#### Exercise details:
Your task is to copy the stretch of lines in the records below that begins with the line containing "right _ => (subjects, update)" and ends with the line containing "Definition malformed (value", exactly as written, with nothing added.

[Collected data]
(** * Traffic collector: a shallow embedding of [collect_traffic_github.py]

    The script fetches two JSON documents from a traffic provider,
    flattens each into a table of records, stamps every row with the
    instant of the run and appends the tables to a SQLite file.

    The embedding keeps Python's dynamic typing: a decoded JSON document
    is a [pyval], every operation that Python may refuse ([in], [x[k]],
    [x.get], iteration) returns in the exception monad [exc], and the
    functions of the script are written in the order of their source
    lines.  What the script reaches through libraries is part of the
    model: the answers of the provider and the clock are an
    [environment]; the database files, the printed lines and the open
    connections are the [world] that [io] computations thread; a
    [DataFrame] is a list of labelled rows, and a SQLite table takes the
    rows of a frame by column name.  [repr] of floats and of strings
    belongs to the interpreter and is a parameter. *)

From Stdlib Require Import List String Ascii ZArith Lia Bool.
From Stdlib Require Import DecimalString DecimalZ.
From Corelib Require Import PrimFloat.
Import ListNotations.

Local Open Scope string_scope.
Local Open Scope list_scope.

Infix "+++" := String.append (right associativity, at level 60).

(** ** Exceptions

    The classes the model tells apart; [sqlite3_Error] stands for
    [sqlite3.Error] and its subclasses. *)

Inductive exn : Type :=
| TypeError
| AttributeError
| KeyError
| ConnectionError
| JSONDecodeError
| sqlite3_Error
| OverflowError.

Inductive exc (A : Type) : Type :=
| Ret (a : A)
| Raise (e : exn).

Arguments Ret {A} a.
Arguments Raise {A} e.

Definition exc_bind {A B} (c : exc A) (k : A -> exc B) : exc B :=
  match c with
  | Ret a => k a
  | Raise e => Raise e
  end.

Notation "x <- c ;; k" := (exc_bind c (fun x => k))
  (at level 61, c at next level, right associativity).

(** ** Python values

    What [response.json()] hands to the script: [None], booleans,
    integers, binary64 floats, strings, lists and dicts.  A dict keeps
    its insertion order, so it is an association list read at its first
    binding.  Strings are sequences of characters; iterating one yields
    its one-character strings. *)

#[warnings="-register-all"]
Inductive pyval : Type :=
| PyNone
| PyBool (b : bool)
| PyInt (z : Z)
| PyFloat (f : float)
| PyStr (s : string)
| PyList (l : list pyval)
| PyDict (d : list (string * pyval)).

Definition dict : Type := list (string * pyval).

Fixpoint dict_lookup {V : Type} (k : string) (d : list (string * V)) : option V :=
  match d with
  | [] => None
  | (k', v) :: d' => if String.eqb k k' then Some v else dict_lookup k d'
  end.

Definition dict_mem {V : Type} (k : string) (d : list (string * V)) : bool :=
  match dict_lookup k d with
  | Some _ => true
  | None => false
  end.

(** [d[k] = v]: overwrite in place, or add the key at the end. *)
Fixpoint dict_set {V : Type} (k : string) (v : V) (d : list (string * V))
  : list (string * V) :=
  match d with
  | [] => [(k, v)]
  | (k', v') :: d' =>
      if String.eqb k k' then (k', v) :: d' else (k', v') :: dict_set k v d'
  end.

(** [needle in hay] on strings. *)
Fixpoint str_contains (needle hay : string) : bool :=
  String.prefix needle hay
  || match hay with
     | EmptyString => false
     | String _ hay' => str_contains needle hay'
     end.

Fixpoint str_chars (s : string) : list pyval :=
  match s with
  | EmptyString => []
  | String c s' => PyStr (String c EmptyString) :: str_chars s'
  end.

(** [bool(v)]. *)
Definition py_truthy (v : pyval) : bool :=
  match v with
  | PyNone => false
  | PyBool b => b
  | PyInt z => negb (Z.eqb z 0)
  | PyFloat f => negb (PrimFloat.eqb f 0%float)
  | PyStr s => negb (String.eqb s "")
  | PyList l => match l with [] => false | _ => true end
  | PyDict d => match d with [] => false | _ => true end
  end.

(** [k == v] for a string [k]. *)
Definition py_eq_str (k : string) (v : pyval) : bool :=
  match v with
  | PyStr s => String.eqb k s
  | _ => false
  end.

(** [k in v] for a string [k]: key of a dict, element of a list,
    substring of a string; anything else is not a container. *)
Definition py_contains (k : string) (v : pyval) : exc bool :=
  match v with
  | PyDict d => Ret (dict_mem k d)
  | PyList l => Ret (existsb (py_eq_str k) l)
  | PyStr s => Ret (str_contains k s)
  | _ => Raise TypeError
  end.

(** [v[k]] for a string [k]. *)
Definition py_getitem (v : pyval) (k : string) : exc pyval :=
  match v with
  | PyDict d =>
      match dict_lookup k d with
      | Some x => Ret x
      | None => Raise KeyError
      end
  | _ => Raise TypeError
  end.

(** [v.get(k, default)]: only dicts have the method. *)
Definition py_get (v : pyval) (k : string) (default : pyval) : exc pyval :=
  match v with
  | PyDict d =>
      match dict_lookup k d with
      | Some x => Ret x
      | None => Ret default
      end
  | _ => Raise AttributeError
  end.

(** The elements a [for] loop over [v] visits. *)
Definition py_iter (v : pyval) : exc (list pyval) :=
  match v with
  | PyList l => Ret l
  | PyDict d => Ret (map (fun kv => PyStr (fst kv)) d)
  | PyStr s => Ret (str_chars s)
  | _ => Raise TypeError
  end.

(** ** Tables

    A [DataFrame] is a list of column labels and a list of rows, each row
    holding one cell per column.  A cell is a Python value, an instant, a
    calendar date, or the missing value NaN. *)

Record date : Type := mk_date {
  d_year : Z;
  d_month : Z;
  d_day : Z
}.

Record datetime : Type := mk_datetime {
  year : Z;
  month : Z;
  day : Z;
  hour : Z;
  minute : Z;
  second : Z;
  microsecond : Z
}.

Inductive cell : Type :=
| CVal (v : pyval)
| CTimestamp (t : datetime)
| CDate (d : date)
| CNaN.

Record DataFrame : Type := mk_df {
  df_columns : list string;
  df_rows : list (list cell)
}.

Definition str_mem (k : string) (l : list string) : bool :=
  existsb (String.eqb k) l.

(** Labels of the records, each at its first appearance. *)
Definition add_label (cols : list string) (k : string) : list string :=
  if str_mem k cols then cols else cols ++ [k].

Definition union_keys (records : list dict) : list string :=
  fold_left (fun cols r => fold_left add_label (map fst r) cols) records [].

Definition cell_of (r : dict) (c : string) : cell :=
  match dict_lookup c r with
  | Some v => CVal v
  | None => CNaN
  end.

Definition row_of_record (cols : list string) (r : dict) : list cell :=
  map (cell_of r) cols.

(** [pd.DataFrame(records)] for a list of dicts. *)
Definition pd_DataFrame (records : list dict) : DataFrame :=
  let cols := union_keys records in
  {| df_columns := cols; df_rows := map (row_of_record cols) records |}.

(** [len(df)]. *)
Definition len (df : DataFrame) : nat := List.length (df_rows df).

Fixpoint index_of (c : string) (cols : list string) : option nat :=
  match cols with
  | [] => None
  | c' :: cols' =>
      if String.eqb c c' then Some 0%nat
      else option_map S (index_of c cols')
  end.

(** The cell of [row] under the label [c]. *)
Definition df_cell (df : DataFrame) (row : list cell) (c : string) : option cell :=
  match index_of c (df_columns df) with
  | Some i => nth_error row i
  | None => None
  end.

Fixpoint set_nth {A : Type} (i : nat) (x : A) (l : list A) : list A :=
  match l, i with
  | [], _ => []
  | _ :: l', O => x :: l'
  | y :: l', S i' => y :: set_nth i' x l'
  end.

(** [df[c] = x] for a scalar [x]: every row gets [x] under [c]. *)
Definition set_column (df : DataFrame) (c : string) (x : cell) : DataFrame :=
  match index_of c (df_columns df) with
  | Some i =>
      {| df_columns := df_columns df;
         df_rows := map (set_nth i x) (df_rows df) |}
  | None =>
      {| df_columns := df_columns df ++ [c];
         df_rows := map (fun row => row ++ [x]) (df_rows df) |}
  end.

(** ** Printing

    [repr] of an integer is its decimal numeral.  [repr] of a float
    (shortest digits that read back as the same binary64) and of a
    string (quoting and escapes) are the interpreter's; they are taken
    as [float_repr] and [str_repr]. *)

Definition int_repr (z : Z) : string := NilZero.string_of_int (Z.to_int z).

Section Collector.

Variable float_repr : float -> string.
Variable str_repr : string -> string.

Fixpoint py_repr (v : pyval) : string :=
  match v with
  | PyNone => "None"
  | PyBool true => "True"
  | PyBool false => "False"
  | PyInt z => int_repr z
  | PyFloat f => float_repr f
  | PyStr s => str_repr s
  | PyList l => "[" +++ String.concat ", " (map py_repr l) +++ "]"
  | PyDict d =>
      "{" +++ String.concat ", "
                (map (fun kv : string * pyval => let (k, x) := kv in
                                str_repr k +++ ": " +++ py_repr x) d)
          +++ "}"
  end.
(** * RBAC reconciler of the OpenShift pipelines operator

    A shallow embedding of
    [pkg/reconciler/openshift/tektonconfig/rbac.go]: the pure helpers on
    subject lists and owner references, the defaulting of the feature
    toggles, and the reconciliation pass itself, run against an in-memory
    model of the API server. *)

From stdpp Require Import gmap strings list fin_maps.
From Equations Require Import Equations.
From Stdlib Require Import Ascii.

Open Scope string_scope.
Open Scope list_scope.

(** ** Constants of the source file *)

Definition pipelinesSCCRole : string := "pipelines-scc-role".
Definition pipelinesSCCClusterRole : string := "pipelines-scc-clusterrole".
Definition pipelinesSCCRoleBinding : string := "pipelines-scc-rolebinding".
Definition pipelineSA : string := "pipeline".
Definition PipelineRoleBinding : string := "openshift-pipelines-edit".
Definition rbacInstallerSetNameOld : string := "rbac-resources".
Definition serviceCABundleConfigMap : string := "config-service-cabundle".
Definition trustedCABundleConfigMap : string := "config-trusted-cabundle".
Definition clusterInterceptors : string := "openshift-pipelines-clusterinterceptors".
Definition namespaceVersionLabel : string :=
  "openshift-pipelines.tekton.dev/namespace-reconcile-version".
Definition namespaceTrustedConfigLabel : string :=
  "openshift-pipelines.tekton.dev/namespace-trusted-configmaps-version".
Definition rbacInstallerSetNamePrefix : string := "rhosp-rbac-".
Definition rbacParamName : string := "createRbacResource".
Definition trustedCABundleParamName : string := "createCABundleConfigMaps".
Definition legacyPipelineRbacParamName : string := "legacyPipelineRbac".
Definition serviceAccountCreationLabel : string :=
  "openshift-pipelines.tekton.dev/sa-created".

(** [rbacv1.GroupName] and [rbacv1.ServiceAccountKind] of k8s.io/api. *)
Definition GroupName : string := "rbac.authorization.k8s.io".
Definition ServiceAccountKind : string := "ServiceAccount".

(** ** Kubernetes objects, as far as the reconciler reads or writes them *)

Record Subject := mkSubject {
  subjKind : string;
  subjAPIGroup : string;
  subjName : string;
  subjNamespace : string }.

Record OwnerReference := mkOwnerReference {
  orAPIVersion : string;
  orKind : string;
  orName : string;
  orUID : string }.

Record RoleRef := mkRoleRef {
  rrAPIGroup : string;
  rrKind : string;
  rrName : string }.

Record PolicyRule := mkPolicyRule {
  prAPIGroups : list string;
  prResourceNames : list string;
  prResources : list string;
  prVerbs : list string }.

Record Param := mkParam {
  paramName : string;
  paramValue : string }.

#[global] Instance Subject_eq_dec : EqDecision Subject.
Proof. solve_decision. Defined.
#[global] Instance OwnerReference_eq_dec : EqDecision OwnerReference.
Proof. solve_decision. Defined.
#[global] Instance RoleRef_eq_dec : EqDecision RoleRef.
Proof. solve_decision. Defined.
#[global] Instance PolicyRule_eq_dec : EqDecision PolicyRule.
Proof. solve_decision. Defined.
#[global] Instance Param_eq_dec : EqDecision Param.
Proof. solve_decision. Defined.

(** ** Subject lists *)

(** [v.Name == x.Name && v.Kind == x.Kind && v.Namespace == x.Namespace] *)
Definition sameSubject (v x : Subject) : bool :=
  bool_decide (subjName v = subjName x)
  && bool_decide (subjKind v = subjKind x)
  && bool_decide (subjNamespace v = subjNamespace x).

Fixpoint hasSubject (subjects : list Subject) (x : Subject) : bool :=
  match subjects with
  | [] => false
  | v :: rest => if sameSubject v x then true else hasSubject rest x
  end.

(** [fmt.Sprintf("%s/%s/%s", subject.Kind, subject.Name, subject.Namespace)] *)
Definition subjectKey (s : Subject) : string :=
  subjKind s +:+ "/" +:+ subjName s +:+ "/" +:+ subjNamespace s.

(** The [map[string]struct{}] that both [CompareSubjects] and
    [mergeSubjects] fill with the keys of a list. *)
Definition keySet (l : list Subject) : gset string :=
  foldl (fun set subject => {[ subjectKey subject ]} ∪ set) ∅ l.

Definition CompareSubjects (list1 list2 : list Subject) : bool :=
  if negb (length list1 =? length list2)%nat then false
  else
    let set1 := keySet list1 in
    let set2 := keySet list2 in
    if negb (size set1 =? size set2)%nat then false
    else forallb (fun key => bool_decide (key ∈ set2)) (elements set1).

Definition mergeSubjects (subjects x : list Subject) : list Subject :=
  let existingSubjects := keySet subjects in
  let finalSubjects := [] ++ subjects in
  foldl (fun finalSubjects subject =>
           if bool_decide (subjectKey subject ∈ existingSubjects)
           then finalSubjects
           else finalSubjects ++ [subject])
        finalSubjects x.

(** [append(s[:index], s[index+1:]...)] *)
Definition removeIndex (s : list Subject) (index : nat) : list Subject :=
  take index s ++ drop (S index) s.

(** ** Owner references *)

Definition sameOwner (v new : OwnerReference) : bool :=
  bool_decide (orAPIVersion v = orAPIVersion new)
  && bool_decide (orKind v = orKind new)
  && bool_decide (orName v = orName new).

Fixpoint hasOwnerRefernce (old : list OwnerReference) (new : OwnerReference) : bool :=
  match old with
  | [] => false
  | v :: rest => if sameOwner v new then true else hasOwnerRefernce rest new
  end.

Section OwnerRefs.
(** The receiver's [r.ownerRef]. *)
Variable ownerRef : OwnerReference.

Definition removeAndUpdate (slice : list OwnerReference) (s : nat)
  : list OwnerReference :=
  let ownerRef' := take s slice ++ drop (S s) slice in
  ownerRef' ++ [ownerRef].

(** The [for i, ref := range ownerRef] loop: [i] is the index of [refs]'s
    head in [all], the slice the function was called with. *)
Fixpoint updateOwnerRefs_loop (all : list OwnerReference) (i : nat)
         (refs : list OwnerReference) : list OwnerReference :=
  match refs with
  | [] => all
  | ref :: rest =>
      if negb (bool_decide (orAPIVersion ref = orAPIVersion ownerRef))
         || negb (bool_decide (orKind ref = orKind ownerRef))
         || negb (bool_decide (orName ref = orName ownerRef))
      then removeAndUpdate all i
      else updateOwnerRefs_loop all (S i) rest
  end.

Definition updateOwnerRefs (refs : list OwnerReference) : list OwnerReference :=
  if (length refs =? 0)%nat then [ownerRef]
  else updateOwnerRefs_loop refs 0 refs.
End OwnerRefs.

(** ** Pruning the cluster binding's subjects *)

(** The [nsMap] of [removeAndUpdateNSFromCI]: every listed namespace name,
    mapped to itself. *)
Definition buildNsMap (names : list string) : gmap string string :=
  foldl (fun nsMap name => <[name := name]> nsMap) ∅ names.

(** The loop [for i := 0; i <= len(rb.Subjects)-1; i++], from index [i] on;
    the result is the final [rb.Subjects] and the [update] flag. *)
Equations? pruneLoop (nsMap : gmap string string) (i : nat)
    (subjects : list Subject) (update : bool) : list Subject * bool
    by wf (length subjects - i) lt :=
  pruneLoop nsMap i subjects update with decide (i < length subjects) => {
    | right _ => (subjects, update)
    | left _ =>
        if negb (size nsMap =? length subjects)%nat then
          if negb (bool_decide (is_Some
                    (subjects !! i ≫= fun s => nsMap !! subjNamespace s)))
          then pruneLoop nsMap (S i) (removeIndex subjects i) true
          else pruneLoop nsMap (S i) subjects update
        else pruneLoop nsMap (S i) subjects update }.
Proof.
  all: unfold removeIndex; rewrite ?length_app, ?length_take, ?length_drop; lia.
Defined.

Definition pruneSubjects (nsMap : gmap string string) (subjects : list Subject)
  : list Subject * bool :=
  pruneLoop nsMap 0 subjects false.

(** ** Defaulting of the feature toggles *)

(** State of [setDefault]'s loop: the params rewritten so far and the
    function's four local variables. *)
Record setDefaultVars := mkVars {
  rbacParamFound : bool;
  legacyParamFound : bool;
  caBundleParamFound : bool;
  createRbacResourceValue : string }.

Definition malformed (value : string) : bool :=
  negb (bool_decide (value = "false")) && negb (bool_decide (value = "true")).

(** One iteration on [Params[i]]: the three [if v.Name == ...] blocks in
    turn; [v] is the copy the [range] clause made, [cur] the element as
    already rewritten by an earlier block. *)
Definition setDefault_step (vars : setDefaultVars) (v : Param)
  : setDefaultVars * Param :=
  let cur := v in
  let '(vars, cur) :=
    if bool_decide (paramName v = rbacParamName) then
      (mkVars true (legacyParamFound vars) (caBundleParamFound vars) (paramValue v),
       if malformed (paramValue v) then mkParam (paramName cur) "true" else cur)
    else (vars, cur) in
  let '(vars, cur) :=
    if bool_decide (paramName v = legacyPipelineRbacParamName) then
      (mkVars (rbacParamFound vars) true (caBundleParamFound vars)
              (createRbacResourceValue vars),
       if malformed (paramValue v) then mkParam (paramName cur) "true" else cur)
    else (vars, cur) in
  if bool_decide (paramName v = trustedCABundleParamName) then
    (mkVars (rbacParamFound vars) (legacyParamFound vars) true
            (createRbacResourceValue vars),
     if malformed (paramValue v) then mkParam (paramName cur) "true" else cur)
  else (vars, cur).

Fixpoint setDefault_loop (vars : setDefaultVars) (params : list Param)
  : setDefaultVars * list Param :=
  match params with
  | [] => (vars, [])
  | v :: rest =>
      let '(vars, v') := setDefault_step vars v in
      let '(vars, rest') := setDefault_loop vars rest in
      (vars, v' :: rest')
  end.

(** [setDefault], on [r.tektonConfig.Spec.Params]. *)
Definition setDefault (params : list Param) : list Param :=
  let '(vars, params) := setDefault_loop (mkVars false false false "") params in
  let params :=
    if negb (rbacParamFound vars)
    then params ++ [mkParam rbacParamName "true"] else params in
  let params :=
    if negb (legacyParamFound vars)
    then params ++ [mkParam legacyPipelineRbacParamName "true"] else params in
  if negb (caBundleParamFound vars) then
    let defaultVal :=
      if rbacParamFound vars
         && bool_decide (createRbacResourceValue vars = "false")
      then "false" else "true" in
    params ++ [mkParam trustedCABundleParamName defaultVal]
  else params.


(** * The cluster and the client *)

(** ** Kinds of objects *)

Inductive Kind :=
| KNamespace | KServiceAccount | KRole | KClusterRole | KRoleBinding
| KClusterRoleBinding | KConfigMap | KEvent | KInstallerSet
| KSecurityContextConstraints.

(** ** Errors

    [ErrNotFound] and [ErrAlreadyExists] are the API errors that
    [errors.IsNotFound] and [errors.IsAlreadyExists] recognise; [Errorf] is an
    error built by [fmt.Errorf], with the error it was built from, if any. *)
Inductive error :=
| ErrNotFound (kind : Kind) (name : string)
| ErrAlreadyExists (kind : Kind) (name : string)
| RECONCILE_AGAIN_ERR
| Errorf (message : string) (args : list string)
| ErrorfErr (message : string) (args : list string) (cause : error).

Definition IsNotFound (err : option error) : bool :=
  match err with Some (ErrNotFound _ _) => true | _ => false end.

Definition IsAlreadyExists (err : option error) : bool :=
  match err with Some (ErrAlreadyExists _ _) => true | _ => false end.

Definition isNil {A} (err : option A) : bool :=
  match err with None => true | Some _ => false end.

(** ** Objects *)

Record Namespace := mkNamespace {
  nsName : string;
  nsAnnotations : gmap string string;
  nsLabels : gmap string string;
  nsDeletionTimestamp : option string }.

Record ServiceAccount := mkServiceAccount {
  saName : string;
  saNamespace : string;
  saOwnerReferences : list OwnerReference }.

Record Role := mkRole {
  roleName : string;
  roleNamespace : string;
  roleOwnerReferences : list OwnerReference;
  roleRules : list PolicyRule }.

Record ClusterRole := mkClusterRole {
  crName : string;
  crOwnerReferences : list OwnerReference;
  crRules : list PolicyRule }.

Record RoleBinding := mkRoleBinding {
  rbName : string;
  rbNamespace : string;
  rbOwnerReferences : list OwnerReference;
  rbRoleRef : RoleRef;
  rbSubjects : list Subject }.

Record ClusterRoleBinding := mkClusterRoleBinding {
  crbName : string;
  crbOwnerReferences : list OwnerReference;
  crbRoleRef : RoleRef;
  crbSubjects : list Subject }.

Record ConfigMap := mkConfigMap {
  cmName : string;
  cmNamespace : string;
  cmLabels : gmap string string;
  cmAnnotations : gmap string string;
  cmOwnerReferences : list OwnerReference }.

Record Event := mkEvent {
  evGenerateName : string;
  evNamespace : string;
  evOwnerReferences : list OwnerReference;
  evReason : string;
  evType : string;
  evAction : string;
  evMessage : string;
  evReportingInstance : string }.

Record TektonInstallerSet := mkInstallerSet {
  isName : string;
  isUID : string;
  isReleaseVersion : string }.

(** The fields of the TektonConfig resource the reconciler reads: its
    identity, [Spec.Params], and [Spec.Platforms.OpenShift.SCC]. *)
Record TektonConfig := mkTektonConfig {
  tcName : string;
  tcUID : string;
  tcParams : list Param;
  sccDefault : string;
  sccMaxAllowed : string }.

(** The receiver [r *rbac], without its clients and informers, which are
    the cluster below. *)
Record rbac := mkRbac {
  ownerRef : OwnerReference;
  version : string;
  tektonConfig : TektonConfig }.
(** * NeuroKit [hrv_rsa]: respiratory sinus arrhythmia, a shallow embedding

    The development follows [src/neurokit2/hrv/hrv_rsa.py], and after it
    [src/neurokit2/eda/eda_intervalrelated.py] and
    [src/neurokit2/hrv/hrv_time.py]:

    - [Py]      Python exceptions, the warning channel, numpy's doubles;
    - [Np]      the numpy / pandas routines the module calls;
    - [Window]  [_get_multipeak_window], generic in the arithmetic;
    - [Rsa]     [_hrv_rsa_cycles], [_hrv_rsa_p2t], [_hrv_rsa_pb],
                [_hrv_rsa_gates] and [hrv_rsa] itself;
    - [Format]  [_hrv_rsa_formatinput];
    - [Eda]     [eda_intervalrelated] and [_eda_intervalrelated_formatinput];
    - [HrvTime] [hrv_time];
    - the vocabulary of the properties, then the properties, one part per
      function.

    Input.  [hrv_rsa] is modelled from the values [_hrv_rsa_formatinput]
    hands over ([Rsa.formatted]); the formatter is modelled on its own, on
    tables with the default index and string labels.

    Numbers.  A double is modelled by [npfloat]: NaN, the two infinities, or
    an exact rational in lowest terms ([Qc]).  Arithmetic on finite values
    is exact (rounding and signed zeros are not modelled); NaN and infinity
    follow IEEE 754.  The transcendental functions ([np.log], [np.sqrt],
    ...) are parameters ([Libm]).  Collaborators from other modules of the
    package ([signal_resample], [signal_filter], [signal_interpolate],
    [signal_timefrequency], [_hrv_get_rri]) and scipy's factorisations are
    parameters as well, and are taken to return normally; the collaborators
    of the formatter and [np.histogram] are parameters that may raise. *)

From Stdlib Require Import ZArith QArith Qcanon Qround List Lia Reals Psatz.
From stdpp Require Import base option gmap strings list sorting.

#### Task result:
    | right _ => (subjects, update)
    | left _ =>
        if negb (size nsMap =? length subjects)%nat then
          if negb (bool_decide (is_Some
                    (subjects !! i ≫= fun s => nsMap !! subjNamespace s)))
          then pruneLoop nsMap (S i) (removeIndex subjects i) true
          else pruneLoop nsMap (S i) subjects update
        else pruneLoop nsMap (S i) subjects update }.
Proof.
  all: unfold removeIndex; rewrite ?length_app, ?length_take, ?length_drop; lia.
Defined.

Definition pruneSubjects (nsMap : gmap string string) (subjects : list Subject)
  : list Subject * bool :=
  pruneLoop nsMap 0 subjects false.

(** ** Defaulting of the feature toggles *)

(** State of [setDefault]'s loop: the params rewritten so far and the
    function's four local variables. *)
Record setDefaultVars := mkVars {
  rbacParamFound : bool;
  legacyParamFound : bool;
  caBundleParamFound : bool;
  createRbacResourceValue : string }.

Definition malformed (value : string) : bool :=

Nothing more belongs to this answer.